Développé par les géniteurs de Moto GP, Silent Hill Origins revient donc, grâce à un flash-back maîtrisé, quelques années avant que Harry Mason ne se réveille dans le snack-bar de la station balnéaire avec une fille en moins et une grosse dose de stress en plus.
Ici, l'idée est donc de nous plonger au coeur de l'intrigue mettant en scène une Alessa avant qu'elle ne soit réduite au rang de simple réceptacle pour accueillir une divinité démoniaque dans notre monde.
Le synopsis a pour lui de nous renvoyer d'une pichenette dans le passé et de nous confronter une fois de plus aux personnages qui ont bâti la série.
De la sulfureuse infirmière Lisa Garland au guindé Michael Kaufmann, les protagonistes principaux répondront une fois encore présents.
Toutefois, on pourra être surpris par les changements artistiques concernant Dahlia Gillespie qui de vieille prêcheuse dans Silent Hill passe ici au rang de femme énigmatique bien plus "contemporaine" dans ses choix vestimentaires.
Cependant, l'écart temporel peut expliquer ce changement, anecdotique s'il en est.

Nous voici de retour dans ce Pandémonium terrestre et comme chaque visite se doit d'avoir son souffre-douleur, c'est Travis Grady qui en fera cette fois les frais.
Pauvre camionneur affublé d'un look que n'aurait pas renié Marty McFly, ce chauffeur de poids lourds, hanté par des cauchemars perpétuels, aurait dû réfléchir à deux fois avant de passer aux abords de Silent Hill afin d'effectuer sa livraison.
Ainsi, tout en paraphrasant la grammaire narrative de l'ouverture du premier Silent Hill, Travis va rapidement se retrouver nez à nez avec une mystérieuse jeune fille qui le guidera vers une maison en flammes dans laquelle il découvrira le corps calciné d'une malheureuse demoiselle.
N'écoutant que sa raison, il va alors tenter de l'amener à l'hôpital le plus proche avant de sombrer dans une perte de conscience qui le mènera tout droit vers un Tartare brumeux.
Si je n'ai point eu le temps de terminer le jeu (et j'en suis le premier désolé, croyez-le bien), mes premières impressions concernant le scénario sont plutôt bonnes.
On déplorera peut-être un manque de cinématiques mais en couplant ces dernières avec divers fichiers textes qu'on peut glaner ici et là ou des effets de mise en scène astucieux, on obtient un scénario solide à même de vous souder à votre console pendant une poignée d'heures.

GAMEPLAY

Mais sans plus attendre, rendons tout de suite hommage à la musique de l'infatigable Yamaoka qui nous offre des thèmes intrigants, à peine audibles par moments, où les sonorités métalliques s'invitent constamment au milieu d'ambiances pesantes.
L'aboutissement de tous ces sons d'outre-tombe constitue une bande-son parfaite sans qui Silent Hill ne serait pas ce qu'il est aujourd'hui.
A ce titre, comment ne pas succomber à la scène d'introduction pendant laquelle Travis marche vers son funeste destin sur fond d'une superbe chanson aux airs lancinants et profitant d'une voix angélique.
Magnifique entrée en matière qui n'est que le prologue d'un titre dont la puissance évocatrice tire son énergie des entrailles d'une PlayStation Portable qui arrive encore à surprendre aujourd'hui.
Il faut en effet comprendre qu'au-delà de l'aspect scénaristique de Silent Hill Origins, la qualité graphique de l'oeuvre a de quoi faire ployer le plus critique d'entre vous.
De fait, la représentation de la localité fait merveille tout comme la modélisation des personnages et a fortiori celle du bestiaire, sublimée par de superbes jeux de lumière et une composition sophistiquée de plusieurs plans.

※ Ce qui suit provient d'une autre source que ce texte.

(** Texts AES-GCM takes: up to 64 GiB. *)
Definition fits (s : string) : Prop := Z.of_nat (length (as_bytes s)) ≤ 2 ^ 36.

Lemma sealed_names `{!AeadLaws} `{!Base64RoundTrip} key nonces aad path name :
  (∀ k, key = Some k → length k = 32%nat) → length nonces.1 = 12%nat → length nonces.2 = 12%nat →
  fits aad → fits path → fits name →
  ∃ p n, transport_names key nonces aad path name = Some (p, n) ∧ sent_as key aad path p ∧ sent_as key aad name n.
Proof.
  intros Hk Hn1 Hn2 Ha Hp Hn. destruct key as [k|]; cbn; [|eauto].
  destruct (aes_encrypt_total k _ _ _ (Hk k eq_refl) Hn1 Hp Ha) as [c1 E1].
  destruct (aes_encrypt_total k _ _ _ (Hk k eq_refl) Hn2 Hn Ha) as [c2 E2].
  unfold aead_encrypt. rewrite E1, E2. do 2 eexists. split; [done|].
  by split; (eapply open_sealed; [|unfold aead_encrypt; first [rewrite E1|rewrite E2]; reflexivity]).
Qed.

Lemma list_loop_spec `{!AeadLaws} `{!Base64RoundTrip} req g key t env (d : StorageData) l :
  (∀ k, key = Some k → length k = 32%nat) →
  (∀ i, length (env_file_nonces env i).1 = 12%nat ∧ length (env_file_nonces env i).2 = 12%nat) →
  fits (pair_key (lfr_account_hash req) (lfr_device_hash req)) →
  Forall (λ f, fits (fi_file_path f) ∧ fits (fi_filename f)) l →
  ∃ out, list_loop req g key t env d l = Some out
  ∧ Forall2 (entry_of req key) (List.filter (updated_after t env) l) out.
Proof.
  intros Hk Hn Ha. induction 1 as [|f l [Hp Hf] _ (out & Hl & Hout)]; [by exists []|].
  cbn [list_loop List.filter]. unfold list_entry.
  set (skip := match t with Some _ => _ | None => false end).
  assert (updated_after t env f = negb skip) as -> by (by destruct t). rewrite Hl.
  destruct skip; cbn [negb]; [by eexists|].
  destruct (Hn (fi_file_id f)) as [Hn1 Hn2].
  destruct (sealed_names key _ _ _ _ Hk Hn1 Hn2 Ha Hp Hf) as (p & n & -> & Hsp & Hsn).
  cbn [s_get_client_watcher_id memory_storage]. cbn.
  eexists. split; [done|]. constructor; [|done]. by exists p, n.
Qed.

Lemma transport_key_length acc (d : StorageData) k :
  account_transport_key transport_encrypt_metadata parse_account_key acc d = Some k → length k = 32%nat.
Proof.
  unfold account_transport_key. destruct transport_encrypt_metadata; [|done].
  destruct (s_get_encryption_key acc d) as [[text|]|]; [|done..]. unfold parse_account_key.
  repeat case_match; intros [= <-]; by apply Nat.eqb_eq.
Qed.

Sur ce point, on signalera quelques nouvelles créatures, toujours aussi déformées, "Munchiennes", "Barkeresques", auxquelles vient s'ajouter une sorte de spectre enchaîné renvoyant étrangement à la créature entraperçue dans les trailers embryonnaires de Resident Evil 4.
Pourtant, on pourra néanmoins regretter une présence ennemie un peu trop élevée, même si ceci est compréhensible compte tenu de l'orientation "action" de ce segment qui se veut dans la droite lignée de celle initiée par Silent Hill 3.
Ceci m'amène donc à une des nouveautés de cet épisode qui permet de tout récupérer, ou presque, afin de s'en servir comme moyens de défense.
De fait, si Climax n'a pas exclu les scalpels, katanas, flingues et autres fusils de chasse, vous pourrez maintenant chaparder des crochets à viande, des clefs anglaises mais aussi des télévisions portables, grille-pain, casiers de rangement, bouteilles d'acide pour envoyer ad patres tout ce qui a plus de deux jambes.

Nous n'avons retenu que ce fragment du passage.